Tutto quel che doveva fare lei era aspettare, e tutto quel che doveva fare Anise era cercare di ottenere da lui il più possibile. Era un dio, qualche beneficio nel frequentarlo doveva pur esserci, no?
 
Avrebbe dovuto parlarne ad Anise già da un pezzo, lo sapeva, ma non lo aveva fatto. Era stata bloccata dalla sia parte di lei che di sensato aveva ben poco -del cui influsso avevano pagato il prezzo quella Lusan di Moriameer e tutti i disgraziati venuti prima di lei da un mese e mezzo a quella parte- sia da quella razionale, che le aveva suggerito “Non è il caso che affronti l’argomento ora, le cose potrebbero degenerare di nuovo, come tre anni fa”.
 
Era successo solo una volta, la sera in cui l’aveva convinta ad accettare la proposta di matrimonio, ma era stata una di troppo. Quando tempo prima Anise aveva parlato di “attenzioni più o meno strane da persone più o meno inaspettate” non era tanto a quelle di Meskal che si era riferita, ma... alle sue.

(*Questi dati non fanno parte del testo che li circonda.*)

Lemma frame_eraseOne player matchId : preserves frameOf (eraseOne player matchId).
Proof. unfold eraseOne. repeat frame_step. Qed.

Lemma frame_eraseResult match_ : preserves frameOf (eraseResult match_).
Proof. unfold eraseResult. repeat (frame_step || apply frame_eraseOne). Qed.

Lemma frame_recordResult r e : preserves frameOf (recordResult r e).
Proof. unfold recordResult. apply frame_setPlayer. by intros []. Qed.

Lemma frame_players s s' :
  frameOf s' = frameOf s → Player.id <$> Tournament.players s' = Player.id <$> Tournament.players s.
Proof. by intros [= ? ? ?]. Qed.
Lemma frame_matches s s' :
  frameOf s' = frameOf s → wiring <$> Tournament.matches s' = wiring <$> Tournament.matches s.
Proof. by intros [= ? ? ?]. Qed.

Lemma findIndex_cons {A} (P : A → Prop) `{∀ x, Decision (P x)} x (l : list A) :
  findIndex P (x :: l) = if decide (P x) then Some 0%nat else S <$> findIndex P l.
Proof.
  unfold findIndex. simpl. destruct (decide (P x)); [done|].
  by destruct (list_find P l) as [[??]|].
Qed.

Lemma findIndex_alter {A} (P : A → Prop) `{∀ x, Decision (P x)} (f : A → A) i (l : list A) :
  (∀ x, P (f x) ↔ P x) → findIndex P (alter f i l) = findIndex P l.
Proof.
  intros Hf. revert i.
  induction l as [|x l IH]; intros [|i]; [done..| |].
  - change (alter f 0%nat (x :: l)) with (f x :: l).
    rewrite !findIndex_cons. destruct (Hf x) as [Ha Hb].
    destruct (decide (P (f x))), (decide (P x)); tauto.
  - change (alter f (S i) (x :: l)) with (x :: alter f i l).
    rewrite !findIndex_cons. by rewrite IH.
Qed.

Lemma findIndex_same_keys {A B} (g : A → B) (P : B → Prop) `{∀ y, Decision (P y)}
    (l l' : list A) :
  g <$> l' = g <$> l → findIndex (λ x, P (g x)) l' = findIndex (λ x, P (g x)) l.
Proof. intros Hg. by rewrite (findIndex_fmap g P l'), (findIndex_fmap g P l), Hg. Qed.

Lemma lookup_same_keys {A B} (g : A → B) (l l' : list A) i x x' :
  g <$> l' = g <$> l → l !! i = Some x → l' !! i = Some x' → g x' = g x.
Proof.
  intros Hg Hx Hx'.
  assert ((g <$> l') !! i = Some (g x')) as H1 by (by rewrite list_lookup_fmap, Hx').
  assert ((g <$> l) !! i = Some (g x)) as H2 by (by rewrite list_lookup_fmap, Hx).
  congruence.
Qed.
(** * MultiSessionVotingSystem: a shallow embedding of the voting ledger

    The contract keeps a table of voting sessions, each with its own
    candidates, time window and per-voter vote record, under a single owner.
    Solidity's [uint256] and [address] are modelled as [N]; the arithmetic of
    the contract is checked (pragma ^0.8.0), so an increment at [2^256 - 1]
    aborts the call.  Mappings are finite maps read with the zero value as
    default.  A call runs in an environment (caller, block timestamp) over the
    contract storage and the event log; a failed [require] aborts the whole
    call, and the storage of an aborted call is the one it started from.
    The module [Traced] runs the mutating functions once more with the
    working storage of a failing call kept, to show what a revert undoes. *)

From stdpp Require Import gmap strings list fin_maps.
From Stdlib Require Import NArith.

Local Open Scope N_scope.

(** ** Data model *)

Abbreviation address := N (only parsing).
Abbreviation uint256 := N (only parsing).

Definition max_uint256 : N := 2 ^ 256 - 1.

Record Candidate := mkCandidate {
  cand_id : uint256;
  cand_name : string;
  voteCount : uint256;
  cand_isActive : bool
}.

Record VotingSession := mkSession {
  sessionId : uint256;
  sessionName : string;
  startTime : uint256;
  endTime : uint256;
  isActive : bool;
  isCreated : bool;
  candidateCount : uint256;
  totalVotes : uint256;
  candidates : gmap N Candidate;
  hasVoted : gmap N bool;
  voterChoice : gmap N N
}.

Inductive Event :=
| SessionCreated (sid : uint256) (name : string) (st et : uint256)
| SessionStarted (sid : uint256)
| SessionEnded (sid : uint256)
| CandidateAdded (sid cid : uint256) (name : string)
| CandidateUpdated (sid cid : uint256) (name : string)
| CandidateRemoved (sid cid : uint256)
| VoteCast (sid : uint256) (voter : address) (cid : uint256)
| VoterRegistered (voter : address).
(** The last [go] statement, line 146, has been executed. *)
Definition http_serve_started (s : step) : bool :=
  match s with Step (Go (HttpServe _ _)) (Some _) => true | _ => false end.

(** The three background tasks started so far. *)
Fixpoint started_tasks (l : list step) : list task :=
  match l with
  | [] => []
  | Step (Go t) (Some _) :: rest => t :: started_tasks rest
  | _ :: rest => started_tasks rest
  end.

(** A service object is constructed or attached: the management service or
    the consensus service is built, the consensus service is set on the
    management service, or either is registered on the RPC server. *)
Definition constructs_or_attaches (s : step) : bool :=
  match s with
  | Step (NewMasterServer _ _ _) _ => true
  | Step (NewRaftServer _ _ _ _ _ _) _ => true
  | Step (SetRaftServer _ _) _ => true
  | Step (RegisterSeaweedServer _ _) _ => true
  | Step (RegisterRaftServer _ _) _ => true
  | _ => false
  end.

(** The white list handed to [weed_server.NewMasterServer], if [s] is that
    call. *)
Definition received_whiteList (s : step) : option (list string) :=
  match s with
  | Step (NewMasterServer _ option _) _ => Some (WhiteList option)
  | _ => None
  end.

(** The calls of lines 85-91 of [runMaster] with their answers, followed by
    [rest]. *)
Definition upto_folder_check {R} (flags : Flags) (loaded1 loaded2 : unit)
    (cpus previous : Z) (profiled : unit) (err : option error)
    (rest : @trace masterE R) : @trace masterE R :=
  TEventResponse (LoadConfiguration "security" false) loaded1
  (TEventResponse (LoadConfiguration "master" false) loaded2
  (TEventResponse NumCPU cpus
  (TEventResponse (GOMAXPROCS cpus) previous
  (TEventResponse
     (SetupProfiling (masterCpuProfile flags) (masterMemProfile flags)) profiled
  (TEventResponse (TestFolderWritable (metaFolder (m flags))) err rest))))).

Calida non aveva intaccato l'illibatezza di Anise, ma aveva comunque messo le mani sulla sua calda intimità; l'aveva toccata, lo aveva fatto in un modo in cui fino ad allora non le era mai passato per la mente di fare
, e non perché Anise lo avesse voluto.
Non poteva permettersi di farlo ancora: non condividevano neppure una goccia di sangue, ma era stata lei a crescere Anise, quindi la mancanza di reale parentela non era un’attenuante, come il vino da loro bevuto in quell’occasione non era stato un vero alibi, perché Calida lo reggeva perfettamente.

 
La Lusan non riusciva ancora a capire cosa fosse scattato dentro di lei in quel momento, forse il desiderio di protezione si era corrotto diventando uno di possesso, o qualcosa del genere.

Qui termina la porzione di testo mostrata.